The recent partnership between the AFL and NFL – focused on head injury, concussion and mental illness – has led the AFL to commit funding to an unlimited number of brain scans for retired footballers.

maw

17/10/2020

The recent partnership between the AFL and NFL – focused on head injury, concussion and mental illness – has led the AFL to commit funding to an unlimited number of brain scans for retired footballers.

As reported in The Age, the approach (free brain scans to all retired footballers) is world leading and builds on recent findings by researchers in the US, reporting mild brain injury (i.e. that not leading to concussion) can have impacts on hippocampal volume and (therefore) potentially mental illness (see below).

In a brief email interview, Professor Graeme Jackson noted the importance of VBIC in this study and connecting it with similar brain injury studies as a result of road accidents or war, “all scans will be at Florey, a VBIC site, and this project connects with road and defence brain injury which will be at all the VBIC sites”.

Part of a larger study

The American National Football League (NFL) is partnering with the Australian Football League (AFL) to help fund research into head knocks and mental illness. The collaboration will be the first of its kind in the world and will include researchers and equipment at the Austin Node (namely the human MRI at the Florey Institute of Neuroscience and Mental Health, with research to be led by Associate Professor Paul McCrory).
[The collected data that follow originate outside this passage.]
(* ===== verification/AddrMap.v ===== *)
(** * The virtual/physical address map (lib/addr_map.c)

    A fixed table of mapped ranges; both directions return the first range
    that holds the address.  The ranges are compared in 64 bits. *)

From S2P Require Import Prelude CMem.

Record map_entry := Entry { paddr : Z; esize : Z; vaddr : Z }.
#[global] Instance map_entry_inhabited : Inhabited map_entry := populate (Entry 0 0 0).

(** The two searches; a zero size marks a free slot, ~0 says "not mapped". *)
Fixpoint addrmap_virt_to_phys (address_map : list map_entry) (addr : Z) : Z :=
  match address_map with
  | [] => 0xffffffff
  | e :: rest =>
      if esize e =? 0 then addrmap_virt_to_phys rest addr
      else
        let base := vaddr e in
        let upper := u64 (esize e + base - 1) in
        if (base <=? addr) && (addr <=? upper)
        then u32 (u32 (addr - vaddr e) + paddr e)
        else addrmap_virt_to_phys rest addr
  end.

Fixpoint addrmap_phys_to_virt (address_map : list map_entry) (addr : Z) : Z :=
  match address_map with
  | [] => 0xffffffff
  | e :: rest =>
      if esize e =? 0 then addrmap_phys_to_virt rest addr
      else
        let base := paddr e in
        let upper := u64 (esize e + base - 1) in
        if (base <=? addr) && (addr <=? upper)
        then u32 (u32 (addr - paddr e) + vaddr e)
        else addrmap_phys_to_virt rest addr
  end.

(** [n] is CONFIG_SYS_NUM_ADDR_MAP.  [None] is a store outside the table. *)
Definition addrmap_set_entry (n : Z) (address_map : list map_entry)
    (va pa sz idx : Z) : option (list map_entry) :=
  if n <? idx then Some address_map
  else if (0 <=? idx) && (idx <? zlen address_map)
  then Some (<[Z.to_nat idx := Entry pa sz va]> address_map)
  else None.

(** * Properties *)

Definition entry_ok (e : map_entry) : Prop :=
  0 <= paddr e /\ 0 <= vaddr e /\ 0 <= esize e /\
  paddr e + esize e <= 4294967296 /\ vaddr e + esize e <= 4294967296.
Definition in_virt (e : map_entry) (a : Z) : Prop := vaddr e <= a < vaddr e + esize e.
Definition in_phys (e : map_entry) (a : Z) : Prop := paddr e <= a < paddr e + esize e.

(** The physical windows of different entries are disjoint. *)
Definition phys_disjoint (e f : map_entry) : Prop := forall a, in_phys e a -> ~ in_phys f a.

Ltac entry := unfold entry_ok, in_virt, in_phys in *.

Lemma virt_to_phys_hit l a :
  Forall entry_ok l -> 0 <= a ->
  (exists e, In e l /\ in_virt e a /\ addrmap_virt_to_phys l a = a - vaddr e + paddr e) \/
  (Forall (fun e => ~ in_virt e a) l /\ addrmap_virt_to_phys l a = 0xffffffff).
Proof.
  intros Hl Ha. induction Hl as [|e l He Hl IH]; [right; auto|]. cbn [addrmap_virt_to_phys].
  assert (u64 (esize e + vaddr e - 1) = esize e + vaddr e - 1 \/ esize e = 0) as Hu.
  { destruct (Z.eq_dec (esize e) 0); [auto|left]. apply wrap_small. unfold_words. entry. lia. }
  assert (~ in_virt e a ->
    (exists e', In e' (e :: l) /\ in_virt e' a /\ addrmap_virt_to_phys l a = a - vaddr e' + paddr e') \/
    (Forall (fun e' => ~ in_virt e' a) (e :: l) /\ addrmap_virt_to_phys l a = 0xffffffff)) as Hnext.
  { intros Hn. destruct IH as [(f & Hin & H)|[H1 H2]]; [left; exists f; simpl; tauto|right; auto]. }
  destruct (Z.eqb_spec (esize e) 0) as [E0|E0]; [apply Hnext; entry; lia|].
  destruct Hu as [-> |]; [|lia].
  destruct ((vaddr e <=? a) && (a <=? esize e + vaddr e - 1)) eqn:C; [|apply Hnext; entry; lia].
  left. exists e. split; [left; reflexivity|]. split; [entry; lia|].
  rewrite !u32_small by (rewrite ?u32_small; entry; lia). reflexivity.
Qed.

Lemma phys_to_virt_hit l e a :
  Forall entry_ok l -> ForallOrdPairs phys_disjoint l -> In e l -> in_phys e a ->
  addrmap_phys_to_virt l a = a - paddr e + vaddr e.
Proof.
  intros Hl Hd. induction Hd as [|f l Hf Hd IH]; [contradiction|].
  inversion Hl as [|? ? Hof Hl']; subst. intros Hin Ha. cbn [addrmap_phys_to_virt].
  destruct Hin as [->|Hin].
  - destruct (Z.eqb_spec (esize e) 0); [entry; lia|].
    assert (u64 (esize e + paddr e - 1) = esize e + paddr e - 1) as ->
      by (apply wrap_small; unfold_words; entry; lia).
    rewrite (proj2 (Z.leb_le (paddr e) a)), (proj2 (Z.leb_le a _)) by (entry; lia). simpl.
    rewrite !u32_small by (rewrite ?u32_small; entry; lia). reflexivity.
  - rewrite List.Forall_forall in Hf. specialize (Hf e Hin a).
    assert (~ in_phys f a) as Hn by (intros C; exact (Hf C Ha)).
    rewrite IH by auto. destruct (Z.eqb_spec (esize f) 0); [reflexivity|].
    assert (u64 (esize f + paddr f - 1) = esize f + paddr f - 1) as ->
      by (apply wrap_small; unfold_words; entry; lia).
    destruct ((paddr f <=? a) && (a <=? esize f + paddr f - 1)) eqn:C; [entry; lia|reflexivity].
Qed.

(** Over a table with disjoint physical windows, translating a mapped
    virtual address and translating the result back gives an address that maps to
    the same place, and the very same one when the virtual windows are disjoint
    too. *)
Theorem addrmap_roundtrip l e a :
  Forall entry_ok l -> ForallOrdPairs phys_disjoint l -> 0 <= a -> In e l -> in_virt e a ->
  (forall f, In f l -> in_virt f a -> f = e) ->
  addrmap_virt_to_phys l a = a - vaddr e + paddr e /\
  addrmap_phys_to_virt l (addrmap_virt_to_phys l a) = a.
Proof.
  intros Hl Hd Ha Hin Hv Hu.
  destruct (virt_to_phys_hit l a Hl Ha) as [(f & Hf & Hfv & E)|[Hn _]].
  - rewrite (Hu f Hf Hfv) in *. split; [exact E|].
    rewrite E, (phys_to_virt_hit l e) by (auto; entry; lia). lia.
  - rewrite List.Forall_forall in Hn. destruct (Hn e Hin Hv).
Qed.

(** The map of the PREP board: RAM and PCI memory. *)
Definition ex_map : list map_entry :=
  [Entry 0 0x10000000 0; Entry 0 0 0; Entry 0xc0000000 0x10000000 0x80000000].

Lemma addrmap_roundtrip_witness :
  addrmap_virt_to_phys ex_map 0x80001234 = 0xc0001234 /\
  addrmap_phys_to_virt ex_map 0xc0001234 = 0x80001234.
Proof.
  destruct (addrmap_roundtrip ex_map (Entry 0xc0000000 0x10000000 0x80000000) 0x80001234) as [E1 E2].
  - repeat constructor; vm_compute; congruence.
  - repeat constructor; intros a; entry; simpl; lia.
  - lia.
  - simpl. auto.
  - entry. simpl. lia.
  - intros f Hf Hv. simpl in Hf. destruct Hf as [<-|[<-|[<-|[]]]]; [| |reflexivity];
      entry; simpl in Hv; lia.
  - rewrite E1 in E2. exact (conj E1 E2).
Defined.

(** The guard lets the index one past the table through. *)
Lemma addrmap_set_entry_off_by_one n l va pa sz :
  n = zlen l -> addrmap_set_entry n l va pa sz n = None.
Proof.
  intros ->. unfold addrmap_set_entry. zlen_simpl. branches.
Qed.
Lemma addrmap_set_entry_in_range n l va pa sz idx :
  n = zlen l -> 0 <= idx < n ->
  addrmap_set_entry n l va pa sz idx = Some (<[Z.to_nat idx := Entry pa sz va]> l).
Proof. intros -> H. unfold addrmap_set_entry. branches. Qed.
Lemma getenv_loop_spec name l : forall fuel e off,
  name_ok name -> Forall entry_ok l -> bytes_at e off (flat l ++ [0]) -> 0 <= off ->
  off + zlen (flat l) <= CONFIG_ENV_SIZE -> (length (flat l) < fuel)%nat ->
  match env_lookup name l with
  | None => getenv_loop fuel e name off = Some None
  | Some v => exists a, getenv_loop fuel e name off = Some (Some a) /\ 0 <= a /\ cstr e a v
  end.
Proof.
  induction l as [|p l IH]; intros [|fuel] e off Hn Hok Hb H0 H1 Hf; try lia.
  - destruct Hb as [Hz _]. cbn [env_lookup getenv_loop]. rewrite Hz. reflexivity.
  - inversion Hok as [|? ? Hp Hl]; subst. rewrite zlen_flat_cons in H1. rewrite length_flat_cons in Hf.
    pose proof (zlen_nonneg (flat l)). pose proof (zlen_nonneg (body p)).
    cbn [getenv_loop]. rewrite (env_next_spec e p l off) by (auto; lia).
    pose proof Hb as Hb'. rewrite flat_cons, <- app_assoc in Hb'.
    rewrite (proj2 (Z.eqb_neq _ 0)) by (eapply (entry_nonzero e _ p); eauto).
    apply bytes_body in Hb'. cbn [env_lookup]. case_bool_decide as E.
    + subst name. rewrite (envmatch_hit e p.1 off _ Hn Hb').
      pose proof (zlen_nonneg p.1). rewrite (proj2 (Z.ltb_ge _ 0)) by lia.
      eexists. split; [reflexivity|]. split; [lia|].
      apply bytes_at_app in Hb' as [_ [_ Hv]].
      replace (off + zlen p.1 + 1) with (off + zlen p.1 + 1) by lia.
      change (p.2 ++ (0 :: flat l) ++ [0]) with (p.2 ++ [0] ++ (flat l ++ [0])) in Hv.
      rewrite app_assoc in Hv. apply bytes_at_app in Hv as [Hv _].
      apply bytes_cstr; [apply Hp|exact Hv].
    + rewrite (envmatch_miss e name p.1 off _ Hn (proj1 Hp) E Hb'). cbn.
      apply IH; auto; [|lia|lia|lia]. apply flat_tail. exact Hb.
Qed.

Lemma getenv_spec e l name :
  env_inv e l -> name_ok name ->
  match env_lookup name l with
  | None => getenv e name = Some None
  | Some v => exists a, getenv e name = Some (Some a) /\ 0 <= a /\ cstr e a v
  end.
Proof.
  intros Hi Hn. pose proof (inv_length e l Hi) as Hlen. destruct Hi as (Hr & Hok & _ & Hsz).
  apply getenv_loop_spec; auto.
  - apply image_bytes. exact Hr.
  - lia.
  - rewrite zlen_image in Hsz. unfold ENV_SIZE, ENV_HEADER_SIZE in Hsz. lia.
  - unfold ENV_SIZE, ENV_HEADER_SIZE in Hlen. lia.
Qed.

(** ** The whole handler *)

Section setenv_spec.
Context {C : Type} `{Console C} (null_text : list Z).

(** A name without a special role in the handler. *)
Definition plain (name : list Z) : Prop :=
  name <> str "stdin" /\ name <> str "stdout" /\ name <> str "stderr" /\ name <> str "baudrate".

Lemma no_equals name : name_ok name -> existsb (Z.eqb (chr "=")) name = false.
Proof.
  induction 1 as [|c s [_ Hc] Hs IH]; [reflexivity|]. cbn [existsb].
  rewrite (proj2 (Z.eqb_neq _ c)) by congruence. exact IH.
Qed.

Lemma setenv_console_plain (s : env_state (C := C)) name args : plain name -> setenv_console s name args = inr s.
Proof.
  intros (H1 & H2 & H3 & _). unfold setenv_console. rewrite !bool_decide_eq_false_2 by auto. reflexivity.
Qed.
The link between contact sport and brain injury

There is increasing focus – and subsequently evidence – that brain structure changes in football players may be happening from the beginning of their career. In a recent study published in the Journal of the American Medical Association, and further report in 6minutes researchers from the US compared the brains of Gridiron players in three groups:

  • Those who played Gridiron and had a history of concussion;
  • Those who played Gridiron without a history of concussion; and
  • Those who did not play Gridiron at all.

They found an inverse correlation between hippocampal volume and playing Gridiron, with players who had a history of concussion more likely to have smaller hippocampal volumes. The researchers indicated that even mild traumatic brain injury (i.e. that not sufficient to cause concussion), could cause changes to the hippocampus. The hippocampus plays a role in regulating cognitive and emotional processes and smaller hippocampuses have previously been associated with depression, schizophrenia and chronic traumatic encephalopathy.